Would you please output, word for word, the span of the listing below that opens on the line containing "- eapply Forall_impl; [|exact Hps]." and closes on the line containing "eqn:Ex; [|done]. apply"? Include both ends and nothing more.

(Beginning of DATA RECORDS)

(* ===== verification/InstantiatorRun.v ===== *)
(** The instance of a module that was loaded: its functions are the bodies that
    the function loader has typed, so the interpreter runs them safely. *)

From stdpp Require Import gmap.
From S2P Require Import Prelude Intx Leb128 Leb128Correct WasmNum FunctionLoader WasmValid WasmInterp WasmTyped WasmBlocks WasmSafeInv WasmSafeStep FunctionLoaderInv FunctionLoaderSteps FunctionLoaderTheorems ModuleLoader ModuleLoaderInv ModuleLoaderSections ModuleLoaderCode ModuleLoaderTheorems LoaderTyped Instantiator InstantiatorSafe.

#[local] Open Scope Z_scope.

(** A choice for every entry of a list. *)
Lemma choose_each {A B} (R : nat -> A -> B -> Prop) (l : list A) :
  (forall i a, l !! i = Some a -> exists b, R i a b) ->
  exists f : nat -> option B, forall i a, l !! i = Some a -> exists b, f i = Some b /\ R i a b.
Proof.
  induction l as [|a l IH] using rev_ind; intros H; [by exists (fun _ => None)|].
  destruct IH as [f Hf]. { intros i x Hi. apply H. by apply lookup_app_l_Some. }
  destruct (H (length l) a) as [b Hb]; [by rewrite lookup_app_r, Nat.sub_diag|].
  exists (fun i => if decide (i = length l) then Some b else f i). intros i x [Hi|[Hge Hi]]%lookup_app_Some.
  - rewrite decide_False by (apply lookup_lt_Some in Hi; lia). by apply Hf.
  - destruct (i - length l)%nat eqn:E; [|done]. injection Hi as <-. rewrite decide_True by lia.
    replace i with (length l) by lia. eauto.
Qed.

(** The fields of a function. *)
Record instance_of (m : WasmModule) (Bytes_ : list Z) (f : nat) (Fn : FunctionInstance) : Prop := {
  if_type : exists x d, Types_ m !! x = Some d /\ fType Fn = DType d;
  if_params : fNumParamCells Fn = NumParamCells (fType Fn);
  if_returns : fNumReturnCells Fn = NumReturnCells (fType Fn);
  if_body : fKind Fn = ByteCode -> exists i c, f = (length (ImportFuncs m) + i)%nat /\ Codes m !! i = Some c /\
    fNumLocalCells Fn = NumLocalCells c /\ fLocalTypes Fn = CLocalTypes c /\ fLocalOffsets Fn = LocalOffsets c /\
    fMaxStackSize Fn = CMaxStackSize c /\ fMaxBlockDepth Fn = CMaxBlockDepth c /\
    fCode Fn = slice (CodePtr c) (CCodeSize c) Bytes_;
}.

Lemma instance_fields m Bytes_ f Fn : functionInstance m Bytes_ f = Some Fn -> instance_of m Bytes_ f Fn.
Proof.
  unfold functionInstance. destruct (Nat.ltb_spec f (length (ImportFuncs m))).
  - destruct (ImportFuncs m !! f) as [e|]; [|done]. cbn [mbind option_bind]. destruct (Types_ m !! IFTypeIdx e) as [d|] eqn:Ed; [|done].
    cbn [mbind option_bind]. intros [= <-]. by split; [eauto|..].
  - destruct (Funcs m !! (f - _)%nat) as [e|]; [|done]. cbn [mbind option_bind].
    destruct (Types_ m !! TypeIdx e) as [d|] eqn:Ed; [|done]. cbn [mbind option_bind].
    destruct (Codes m !! (f - length (ImportFuncs m))%nat) as [c|] eqn:Ec; [|done]. cbn [mbind option_bind]. intros [= <-].
    split; [by eauto|done|done|]. intros _. exists (f - length (ImportFuncs m))%nat, c. split_and!; try done. lia.
Qed.

Section Run.
Context {P : Type} {SP : SymbolPool P} {SL : SymbolPoolLaws P}.
Context (wide_shift : Z -> Z -> Z) (B : list Z) (ml : ModuleLoader (P := P)).
Hypothesis HB : Forall is_byte B.
Hypothesis Hacc : accepted wide_shift B ml.

#[local] Abbreviation m := (Mod ml).

(** The bodies hold no instructions behind an unconditional branch that take
    values, and the labels of their branch tables are short. *)
Definition quiet : Prop :=
  forall i c F, Codes m !! i = Some c -> getFunctionType (view m) (length (ImportFuncs m) + i) = Some F ->
  Forall (fun v => ANY ∉ ValueTypes v) (trace wide_shift (view m) F (CLocalTypes c) (body_bytes B c)) /\
  short_tables (length (body_bytes B c)) (body_bytes B c) = true.

Lemma function_body f Fn :
  quiet -> instance_of m (MBytes ml) f Fn -> getFunctionType (view m) f = Some (fType Fn) -> fKind Fn = ByteCode ->
  exists pts vend, body_ok (view m) Fn pts vend.
Proof.
  intros Hq [_ _ _ Hb] Hty Hk. destruct (Hb Hk) as (i & c & -> & Hc & E1 & E2 & E3 & E4 & E5 & E6).
  destruct (accepted_body wide_shift B ml i c HB Hacc Hc) as (F & fs & EF & HF & El & Es & Hbytes & Hlen).
  rewrite Hty in EF. injection EF as EF. subst F.
  destruct (us_codes _ _ _ _ (ac_uses _ _ _ Hacc) i c Hc) as [_ (Hlocals & _ & _ & Ecells) (F' & fs' & EF' & El' & _ & Ed' & _ & Eo' & Esl')].
  rewrite Hty in EF'. injection EF' as EF'. subst F'. unfold body_bytes in *. rewrite El in El'. injection El' as <-.
  destruct (Hq i c _ Hc Hty) as [Hany Hshort]. pose proof (view_ok _ (ac_tables _ _ _ Hacc)) as Hm.
  destruct (load_typed wide_shift (view m) (fType Fn) (CLocalTypes c) Hm HF Hlocals _ fs Hbytes Hlen El Hany)
    as (pts & vend & [Htyped Hstack Hdepth Hlab Hmax]).
  exists pts, vend. split.
  - rewrite E2, E6, Esl'. exact Htyped.
  - rewrite E1, E2, Ecells. by apply cells_tcells.
  - rewrite E3, E2, Eo'. apply offsets_tcells. apply Forall_app. split; [apply HF|done].
  - rewrite E2. eapply Forall_impl; [|exact Hlocals]. apply val_num.
  - intros k V HV _. rewrite E4, Es. by apply Hstack with (k := k).
  - intros k. rewrite E5, Ed'. apply Hdepth.
  - rewrite E5, Ed'. unfold sizeofBlockInfo. lia.
  - by apply Hlab.
Qed.

Context (s : IState).
Hypothesis Hbuilt : built m (MBytes ml) s.

Lemma function_typed f Fn : sFunctions s !! f = Some Fn ->
  instance_of m (MBytes ml) f Fn /\ getFunctionType (view m) f = Some (fType Fn) /\ type_ok (fType Fn) /\
  cells (ParamTypes (fType Fn)) <= PresetMaxNumParamCells.
Proof.
  intros Hf. destruct (bi_functions _ _ _ Hbuilt) as [El Hfs]. pose proof (Hfs _ _ Hf) as Ef.
  pose proof (instance_fields _ _ _ _ Ef) as Hi. apply lookup_lt_Some in Hf as Hlt. rewrite El in Hlt.
  destruct (function_built m (MBytes ml) (ac_tables _ _ _ Hacc) (ac_codes _ _ _ Hacc) f Hlt) as (Fn' & Ef' & Hty).
  rewrite Ef in Ef'. injection Ef' as <-. destruct (if_type _ _ _ _ Hi) as (x & d & Hd & Ed).
  destruct (tw_types _ (ac_tables _ _ _ Hacc)) as (Hok & _ & _ & Hcells). rewrite Ed in *.
  split_and!; try done; [exact (Forall_lookup_1 _ _ _ _ Hok Hd)|exact (Forall_lookup_1 _ _ _ _ Hcells Hd)].
Qed.

Lemma functions_ok : quiet -> exists bodies, forall f Fn, sFunctions s !! f = Some Fn -> func_ok (view m) bodies f Fn.
Proof.
  intros Hq. destruct (choose_each (fun f Fn pts => fKind Fn = ByteCode -> exists vend, body_ok (view m) Fn pts vend) (sFunctions s))
    as [bodies Hb].
  { intros f Fn Hf. destruct (function_typed _ _ Hf) as (Hi & Hty & _). destruct (fKind Fn) eqn:Ek; [|by exists []].
    destruct (function_body f Fn Hq Hi Hty Ek) as (pts & vend & Hbody). eauto. }
  exists bodies. intros f Fn Hf. destruct (function_typed _ _ Hf) as (Hi & Hty & (Hps & Hrs & Hone) & Hcells).
  destruct (Hb _ _ Hf) as (pts & Epts & Hbody). split; try done.
  - rewrite (if_params _ _ _ _ Hi). unfold NumParamCells. rewrite type_cells, <- cells_tcells by done.
    apply (wrap_small 16). unfold in_u, PresetMaxNumParamCells, UINT16_MAX in *. split; [|lia].
    rewrite cells_tcells by done. apply tcells_nonneg.
  - rewrite (if_returns _ _ _ _ Hi). unfold NumReturnCells. rewrite type_cells, <- cells_tcells by done.
    rewrite cells_tcells by done. destruct (ReturnTypes (fType Fn)) as [|t [|]]; cbn in Hone; [done| |lia].
    cbn [tcells]. pose proof (tcell_bounds t). rewrite (wrap_small 6), (wrap_small 4) by (unfold in_u; lia). done.
  - eapply Forall_impl; [|exact Hps]. apply val_num.
  - eapply Forall_impl; [|exact Hrs]. apply val_num.
  - intros Hk. destruct (Hbody Hk) as [vend ?]. eauto.
Qed.

Lemma loaded_program : quiet -> exists bodies, program_ok (view m) (sFunctions s) (sGlobals s) (ModuleLoader.GasFuncIdx m) bodies.
Proof.
  intros Hq. destruct (functions_ok Hq) as [bodies Hfs]. exists bodies. split; [done| | |].
  - intros f t Hf. apply lookup_lt_is_Some_2. destruct (bi_functions _ _ _ Hbuilt) as [-> _]. unfold num_functions.
    unfold getFunctionType, getFunctionTypeIdx, view in Hf. cbn [ImportFunctionTable InternalFunctionTable] in Hf.
    rewrite length_fmap in Hf. destruct (Nat.ltb_spec f (length (ImportFuncs m))); [lia|].
    destruct ((TypeIdx <$> Funcs m) !! _) as [x|] eqn:Ex; [|done]. apply lookup_lt_Some in Ex. rewrite length_fmap in Ex. lia.
  - intros t Hg Ht. destruct (us_gas _ _ _ _ (ac_uses _ _ _ Hacc)) as [E|[_ E]]; [|rewrite E in Ht; by injection Ht].
    exfalso. rewrite E in Ht. assert (Z.of_nat (Z.to_nat NONE32) = 2 ^ 32 - 1) as En by (apply Z2Nat.id; unfold NONE32, UINT32_MAX; lia).
    revert Ht En. generalize (Z.to_nat NONE32) as n. intros n Ht En. unfold getFunctionType, getFunctionTypeIdx, view in Ht.
    cbn [ImportFunctionTable InternalFunctionTable] in Ht. rewrite length_fmap in Ht.
    pose proof (tw_num_funcs _ (ac_tables _ _ _ Hacc)) as Hn. unfold PresetMaxNumFunctions, UINT16_MAX in Hn.
    rewrite (proj2 (Nat.ltb_ge _ _)) in Ht by lia. destruct ((TypeIdx <$> Funcs m) !! _) as [x|] eqn:Ex; [|done].
    apply lookup_lt_Some in Ex. rewrite length_fmap in Ex. lia.
  - intros x g Hg.
    assert (exists gi, all_globals m !! x = Some gi /\ gType gi = GType g) as (gi & Hgi & Et).
    { unfold all_globals. unfold view in Hg. cbn [ImportGlobalTable InternalGlobalTable] in Hg.
      apply lookup_app_Some in Hg as [Hg|[Hge Hg]]; rewrite ?length_fmap in *; apply list_lookup_fmap_Some in Hg as (e & -> & He).
      - exists (mkGI (IGType e) (IGOffset e)). split; [|done]. apply lookup_app_l_Some. by rewrite lookup_map, He.
      - exists (mkGI (GDType e) (GDOffset e)). split; [|done]. rewrite lookup_app_r by (by rewrite length_map). by rewrite length_map, lookup_map, He. }
    rewrite (bi_globals _ _ _ Hbuilt). exists gi. split_and!; [done|done|].
    rewrite <- Et. apply val_num. by apply (global_placed m (ac_tables _ _ _ Hacc) x).
Qed.

Lemma loaded_instance : inst_ok (view m) (sFunctions s) (sGlobals s) (runInstance s).
Proof.
  destruct Hbuilt as [[Ef Hf] Eg [Ed Hd] Et [El Hl] Em]. split.
  - intros Hn. unfold runInstance, view in *. cbn in Hn |- *. destruct (sMemories s); [cbn in Em; lia|by eexists].
  - intros x gi Hx. rewrite Eg in Hx. destruct (global_placed m (ac_tables _ _ _ Hacc) _ _ Hx) as (H1 & H2 & H3).
    split; [done|]. cbn. rewrite Ed. rewrite <- cells_size by done. done.
  - intros Hn. unfold runInstance, view in *. cbn in Hn |- *. rewrite Et. unfold tableSizes.
    intros E. apply (f_equal length) in E. rewrite length_map, length_app, !length_map in E. cbn in E. lia.
  - cbn. rewrite Et. apply Forall_fmap, Forall_forall. intros t Hin%list_elem_of_In. cbn. apply Forall_lookup. intros i e Hi.
    apply lookup_take_Some in Hi as [Hi Hlt]. destruct (Hl t i e Hin Hlt Hi) as [->|[He Hlt2]]; [by left|]. right.
    apply lookup_lt_is_Some_2. by rewrite Ef.
Qed.
End Run.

(End of DATA RECORDS)

**EXERCISE ANSWER**.
  - eapply Forall_impl; [|exact Hps]. apply val_num.
  - eapply Forall_impl; [|exact Hrs]. apply val_num.
  - intros Hk. destruct (Hbody Hk) as [vend ?]. eauto.
Qed.

Lemma loaded_program : quiet -> exists bodies, program_ok (view m) (sFunctions s) (sGlobals s) (ModuleLoader.GasFuncIdx m) bodies.
Proof.
  intros Hq. destruct (functions_ok Hq) as [bodies Hfs]. exists bodies. split; [done| | |].
  - intros f t Hf. apply lookup_lt_is_Some_2. destruct (bi_functions _ _ _ Hbuilt) as [-> _]. unfold num_functions.
    unfold getFunctionType, getFunctionTypeIdx, view in Hf. cbn [ImportFunctionTable InternalFunctionTable] in Hf.
    rewrite length_fmap in Hf. destruct (Nat.ltb_spec f (length (ImportFuncs m))); [lia|].
    destruct ((TypeIdx <$> Funcs m) !! _) as [x|] eqn:Ex; [|done]. apply lookup_lt_Some in Ex. rewrite length_fmap in Ex. lia.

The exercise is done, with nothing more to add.